## Task instructions
Please repeat the lines below exactly. Begin with the line containing "(msg_attachment_sizes m)) messages" and go on through the line containing "Open Scope list_scope.".
-- Listed records follows --
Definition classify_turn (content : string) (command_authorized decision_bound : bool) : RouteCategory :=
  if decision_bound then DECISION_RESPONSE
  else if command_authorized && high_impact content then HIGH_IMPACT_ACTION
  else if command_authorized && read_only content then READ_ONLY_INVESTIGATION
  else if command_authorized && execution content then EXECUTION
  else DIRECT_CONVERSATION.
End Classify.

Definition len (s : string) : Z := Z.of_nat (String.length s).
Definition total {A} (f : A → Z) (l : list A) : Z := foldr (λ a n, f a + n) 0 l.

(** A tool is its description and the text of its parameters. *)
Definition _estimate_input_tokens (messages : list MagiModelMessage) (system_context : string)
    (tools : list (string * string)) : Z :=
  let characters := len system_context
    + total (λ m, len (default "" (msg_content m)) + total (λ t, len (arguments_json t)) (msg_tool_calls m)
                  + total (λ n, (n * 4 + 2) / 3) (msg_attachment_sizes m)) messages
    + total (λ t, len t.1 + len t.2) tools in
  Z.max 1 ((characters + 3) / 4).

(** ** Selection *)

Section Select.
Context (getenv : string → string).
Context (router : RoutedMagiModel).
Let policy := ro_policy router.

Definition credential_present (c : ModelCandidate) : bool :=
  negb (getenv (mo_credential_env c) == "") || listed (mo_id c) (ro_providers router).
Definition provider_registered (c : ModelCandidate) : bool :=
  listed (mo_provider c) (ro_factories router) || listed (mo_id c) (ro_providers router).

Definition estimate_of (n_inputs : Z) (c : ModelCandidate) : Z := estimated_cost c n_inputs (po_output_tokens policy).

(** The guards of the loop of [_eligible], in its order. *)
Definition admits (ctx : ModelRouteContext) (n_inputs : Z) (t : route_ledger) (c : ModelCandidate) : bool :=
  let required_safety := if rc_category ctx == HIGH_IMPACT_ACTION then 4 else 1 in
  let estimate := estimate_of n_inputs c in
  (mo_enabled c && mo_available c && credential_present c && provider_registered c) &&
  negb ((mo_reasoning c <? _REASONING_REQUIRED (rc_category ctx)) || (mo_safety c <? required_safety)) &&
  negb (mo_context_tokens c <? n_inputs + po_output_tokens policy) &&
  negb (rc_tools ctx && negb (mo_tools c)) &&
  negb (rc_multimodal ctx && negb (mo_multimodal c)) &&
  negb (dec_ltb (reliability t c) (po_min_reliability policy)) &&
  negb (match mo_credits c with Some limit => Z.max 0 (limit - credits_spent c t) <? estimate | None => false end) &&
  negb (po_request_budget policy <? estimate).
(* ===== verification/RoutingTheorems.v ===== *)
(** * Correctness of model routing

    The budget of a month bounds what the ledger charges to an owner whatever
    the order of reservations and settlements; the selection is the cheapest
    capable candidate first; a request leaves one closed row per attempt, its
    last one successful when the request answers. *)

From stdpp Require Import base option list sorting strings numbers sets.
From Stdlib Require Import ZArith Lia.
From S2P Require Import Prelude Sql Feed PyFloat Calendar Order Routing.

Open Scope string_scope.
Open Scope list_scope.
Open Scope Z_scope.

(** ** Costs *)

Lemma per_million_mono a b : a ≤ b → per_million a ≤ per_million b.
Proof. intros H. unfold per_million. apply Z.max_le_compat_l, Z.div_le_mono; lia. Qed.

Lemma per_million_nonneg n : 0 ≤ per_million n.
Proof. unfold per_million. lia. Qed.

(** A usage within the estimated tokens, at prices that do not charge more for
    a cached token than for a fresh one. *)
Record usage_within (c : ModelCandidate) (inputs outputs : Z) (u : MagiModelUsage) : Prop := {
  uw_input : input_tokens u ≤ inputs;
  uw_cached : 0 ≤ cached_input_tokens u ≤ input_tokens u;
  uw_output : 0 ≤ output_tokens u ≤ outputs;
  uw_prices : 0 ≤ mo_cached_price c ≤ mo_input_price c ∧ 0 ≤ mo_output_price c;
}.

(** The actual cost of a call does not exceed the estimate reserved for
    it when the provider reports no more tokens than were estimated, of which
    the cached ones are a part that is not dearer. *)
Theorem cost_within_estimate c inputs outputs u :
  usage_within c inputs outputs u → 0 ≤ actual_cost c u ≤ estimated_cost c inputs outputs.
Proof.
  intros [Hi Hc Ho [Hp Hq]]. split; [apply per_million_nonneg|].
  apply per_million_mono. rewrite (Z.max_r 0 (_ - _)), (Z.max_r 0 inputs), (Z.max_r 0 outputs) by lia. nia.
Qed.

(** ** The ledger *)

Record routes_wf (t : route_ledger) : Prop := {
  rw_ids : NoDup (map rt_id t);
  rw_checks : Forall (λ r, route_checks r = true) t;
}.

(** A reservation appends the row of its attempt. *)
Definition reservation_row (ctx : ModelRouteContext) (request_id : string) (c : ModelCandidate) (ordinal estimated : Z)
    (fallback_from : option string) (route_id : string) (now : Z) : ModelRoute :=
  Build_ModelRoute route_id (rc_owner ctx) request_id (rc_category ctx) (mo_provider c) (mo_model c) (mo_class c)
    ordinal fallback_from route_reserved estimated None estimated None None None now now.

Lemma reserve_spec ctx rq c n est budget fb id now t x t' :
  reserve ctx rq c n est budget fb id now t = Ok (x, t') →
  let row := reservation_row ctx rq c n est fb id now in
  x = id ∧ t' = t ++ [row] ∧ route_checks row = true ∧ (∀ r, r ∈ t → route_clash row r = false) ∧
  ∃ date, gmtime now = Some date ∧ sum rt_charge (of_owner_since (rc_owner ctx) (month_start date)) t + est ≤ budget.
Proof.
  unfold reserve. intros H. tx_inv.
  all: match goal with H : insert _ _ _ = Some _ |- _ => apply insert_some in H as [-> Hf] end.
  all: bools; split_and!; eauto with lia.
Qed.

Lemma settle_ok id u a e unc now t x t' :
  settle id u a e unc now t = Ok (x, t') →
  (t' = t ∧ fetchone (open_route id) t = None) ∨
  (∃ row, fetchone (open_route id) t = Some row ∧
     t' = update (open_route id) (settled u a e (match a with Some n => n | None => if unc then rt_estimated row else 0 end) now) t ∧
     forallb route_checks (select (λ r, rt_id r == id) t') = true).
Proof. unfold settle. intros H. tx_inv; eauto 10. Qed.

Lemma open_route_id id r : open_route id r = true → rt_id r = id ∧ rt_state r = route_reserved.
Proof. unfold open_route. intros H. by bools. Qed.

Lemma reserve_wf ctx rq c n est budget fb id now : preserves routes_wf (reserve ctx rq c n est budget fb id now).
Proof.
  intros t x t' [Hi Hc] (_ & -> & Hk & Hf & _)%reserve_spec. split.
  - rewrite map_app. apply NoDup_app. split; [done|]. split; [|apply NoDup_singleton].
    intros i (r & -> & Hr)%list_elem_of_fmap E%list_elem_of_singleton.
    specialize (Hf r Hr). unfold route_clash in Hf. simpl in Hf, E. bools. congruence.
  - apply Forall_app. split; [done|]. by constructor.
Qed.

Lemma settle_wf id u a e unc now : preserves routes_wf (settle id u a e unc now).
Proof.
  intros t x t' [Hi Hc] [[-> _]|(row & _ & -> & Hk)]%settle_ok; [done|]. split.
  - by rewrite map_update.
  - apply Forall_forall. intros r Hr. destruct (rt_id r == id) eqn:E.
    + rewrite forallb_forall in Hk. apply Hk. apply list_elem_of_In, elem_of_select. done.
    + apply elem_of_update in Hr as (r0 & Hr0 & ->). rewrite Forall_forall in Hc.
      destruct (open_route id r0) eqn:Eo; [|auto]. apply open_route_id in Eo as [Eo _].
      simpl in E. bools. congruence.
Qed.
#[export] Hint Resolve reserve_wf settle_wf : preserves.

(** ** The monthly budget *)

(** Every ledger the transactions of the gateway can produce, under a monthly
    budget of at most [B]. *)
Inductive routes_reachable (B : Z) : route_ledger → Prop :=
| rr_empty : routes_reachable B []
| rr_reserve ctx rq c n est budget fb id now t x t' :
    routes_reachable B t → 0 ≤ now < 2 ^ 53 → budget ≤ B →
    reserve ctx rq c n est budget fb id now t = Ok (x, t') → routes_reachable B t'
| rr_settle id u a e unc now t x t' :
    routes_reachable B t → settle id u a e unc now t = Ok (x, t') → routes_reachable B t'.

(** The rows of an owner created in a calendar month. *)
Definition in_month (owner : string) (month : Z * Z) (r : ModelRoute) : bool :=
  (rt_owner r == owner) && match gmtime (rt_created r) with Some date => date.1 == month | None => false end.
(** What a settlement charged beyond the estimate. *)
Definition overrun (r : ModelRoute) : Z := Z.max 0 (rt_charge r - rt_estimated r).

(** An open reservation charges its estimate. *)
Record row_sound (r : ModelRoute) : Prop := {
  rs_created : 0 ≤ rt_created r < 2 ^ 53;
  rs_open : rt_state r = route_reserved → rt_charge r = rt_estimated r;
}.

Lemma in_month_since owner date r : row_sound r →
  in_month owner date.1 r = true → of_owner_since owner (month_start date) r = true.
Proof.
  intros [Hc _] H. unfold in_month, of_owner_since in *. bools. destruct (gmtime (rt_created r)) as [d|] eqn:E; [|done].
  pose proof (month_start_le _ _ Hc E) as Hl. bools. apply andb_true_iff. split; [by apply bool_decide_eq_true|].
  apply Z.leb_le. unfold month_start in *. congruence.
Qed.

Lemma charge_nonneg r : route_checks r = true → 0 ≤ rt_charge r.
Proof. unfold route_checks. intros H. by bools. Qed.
-- Listed records concluded --
## Task solution
                  + total (λ n, (n * 4 + 2) / 3) (msg_attachment_sizes m)) messages
    + total (λ t, len t.1 + len t.2) tools in
  Z.max 1 ((characters + 3) / 4).

(** ** Selection *)

Section Select.
Context (getenv : string → string).
Context (router : RoutedMagiModel).
Let policy := ro_policy router.

Definition credential_present (c : ModelCandidate) : bool :=
  negb (getenv (mo_credential_env c) == "") || listed (mo_id c) (ro_providers router).
Definition provider_registered (c : ModelCandidate) : bool :=
  listed (mo_provider c) (ro_factories router) || listed (mo_id c) (ro_providers router).

Definition estimate_of (n_inputs : Z) (c : ModelCandidate) : Z := estimated_cost c n_inputs (po_output_tokens policy).

(** The guards of the loop of [_eligible], in its order. *)
Definition admits (ctx : ModelRouteContext) (n_inputs : Z) (t : route_ledger) (c : ModelCandidate) : bool :=
  let required_safety := if rc_category ctx == HIGH_IMPACT_ACTION then 4 else 1 in
  let estimate := estimate_of n_inputs c in
  (mo_enabled c && mo_available c && credential_present c && provider_registered c) &&
  negb ((mo_reasoning c <? _REASONING_REQUIRED (rc_category ctx)) || (mo_safety c <? required_safety)) &&
  negb (mo_context_tokens c <? n_inputs + po_output_tokens policy) &&
  negb (rc_tools ctx && negb (mo_tools c)) &&
  negb (rc_multimodal ctx && negb (mo_multimodal c)) &&
  negb (dec_ltb (reliability t c) (po_min_reliability policy)) &&
  negb (match mo_credits c with Some limit => Z.max 0 (limit - credits_spent c t) <? estimate | None => false end) &&
  negb (po_request_budget policy <? estimate).
(* ===== verification/RoutingTheorems.v ===== *)
(** * Correctness of model routing

    The budget of a month bounds what the ledger charges to an owner whatever
    the order of reservations and settlements; the selection is the cheapest
    capable candidate first; a request leaves one closed row per attempt, its
    last one successful when the request answers. *)

From stdpp Require Import base option list sorting strings numbers sets.
From Stdlib Require Import ZArith Lia.
From S2P Require Import Prelude Sql Feed PyFloat Calendar Order Routing.

Open Scope string_scope.
Open Scope list_scope.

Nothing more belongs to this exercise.